SF Alonzo Gee – +/- of +11, four points, 1-7 shooting
How the heck did Gee have the highest +/- on the roster when he was 1-7 from the field and and was clanking seemingly every open three he took. Earl Clark was far more effective than Gee tonight and hopefully he start to see less.
PF Tristan Thompson – 29 minutes, 10 points, 4-12 shooting, 15 rebounds
Thompson struggled heavily on offense but did a decent overall job tonight. He also had the tip in that sent the game to overtime and rebounded well overall. On the negative side, the 4-12 shooting is a concern, since he had several point black misses. Foul trouble also limited Thompson in overtime.
C Andrew Bynum – 3-14 shooting, eight points, seven rebounds, three blocks
Offensively, Bynum has really struggled the last few games and doesn’t look like the player who got on a role not too long ago. However, he did rebound well and was a difference maker on the inside. All in all, this game was another remind to me that Bynum can have a good impact on this team. but no one known how to do it yet.
F Earl Clark – 4-6 from behind the arc, 5-8 from the field, 14 points
You could answer Anderson Varejao here and I wouldn’t complain, as he pulled down double-digit boards off the bench and created numerous second chance points. But Earl Clark was really good tonight and his three-pointing shoot came up timely when the Cavaliers needed it the most. He also hit his shots when he was open and in the flow of the offense. I know he’s playing more power forward now, but he would have my vote to play more three and to maybe even start.
Give Mike Brown his kudos for his coaching effort tonight. He had to deal with having no Dion Waiters available and had an overall short roster to pick from. As a whole, his bench But he chose his lineups well and got the most out of everyone tonight. I’d still like to see more on the offensive end (for example, in terms of time management) but Brown did a solid job tonight on the whole.
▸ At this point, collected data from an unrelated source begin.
(** One step of the worker with index [i]. *)
Definition worker_step (st : scan) (i : nat) : list scan :=
  let '(MkScan walk werr fch fcl ws mch mcl ech dn mt rt) := st in
  match ws !! i with
  | None | Some WExited => []
  | Some WRange =>
      match fch with
      | p :: fch' =>
          if cancelled then [MkScan walk werr fch' fcl (<[i := WExited]> ws) mch mcl ech dn mt rt]
          else let '(docs, err) := content p in
          [MkScan walk werr fch' fcl (<[i := WDecode p docs err]> ws) mch mcl ech dn mt rt]
      | [] =>
          if fcl then [MkScan walk werr fch fcl (<[i := WExited]> ws) mch mcl ech dn mt rt] else []
      end
  | Some (WDecode p (d :: docs) err) =>
      if head_matches ref d then
        if (length mch <? chan_cap)%nat
        then [MkScan walk werr fch fcl (<[i := WDecode p docs err]> ws) (mch ++ [p]) mcl ech dn mt rt]
        else []
      else [MkScan walk werr fch fcl (<[i := WDecode p docs err]> ws) mch mcl ech dn mt rt]
  | Some (WDecode p [] None) =>
      [MkScan walk werr fch fcl (<[i := WRange]> ws) mch mcl ech dn mt rt]
  | Some (WDecode p [] (Some e)) =>
      [MkScan walk werr fch fcl (<[i := WExited]> ws) mch mcl (offer ech e) dn mt rt]
  end.

Definition exited (w : worker) : bool := match w with WExited => true | _ => false end.

(** The goroutine that waits for the workers and closes [matchCh], then [done]. *)
Definition closer_step (st : scan) : list scan :=
  let '(MkScan walk werr fch fcl ws mch mcl ech dn mt rt) := st in
  if forallb exited ws then
    if negb mcl then [MkScan walk werr fch fcl ws mch true ech dn mt rt]
    else if negb dn then [MkScan walk werr fch fcl ws mch mcl ech true mt rt]
    else []
  else [].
At the press conference, Brown was defensive of how his bench played, specifically of Jarrett Jack. Jack, who was 6-17 from the floor for 17 points, but missed at least three close shots. Predictably, Brown focused on his task of defending O.J. Mayo.
“I thought Jarrett was big for us. Especially with us missing a guy like Dion, Jarrett was a guy who was kinda a secondary ball handler for us on the backside of pick & roll action and stuff like that. And I thought he hit some big shots. You’re not going to stop a scorer like O.J. Mayo. O.J. can shoot the ball, he can score the basketball at a really high level and I thought the times Jarrett was on him, he made him work.” – Brown on Jarrett Jack’s performance.
And some other quotes.
“At one point, to me, I guess he wasn’t. At one point, I thought he looked gassed a little bit in the second half and I just asked if ya’ alright and he gave me that little boyish smile that he has, and I knew once he gave me that little smile I knew he was okay.” – Brown on whether or not he would keep Irving in the game despite his illness.
“We didn’t put any pressure on anybody. Maybe they might have felt it, I don’t know but our bench was production wasn’t bad. Had 38 points, 37 points. That’s not bad to get from your bench. Andy had 13 rebounds. I thought out bench did a solid job minus Dion.” – Brown on how the bench played minus Waiters.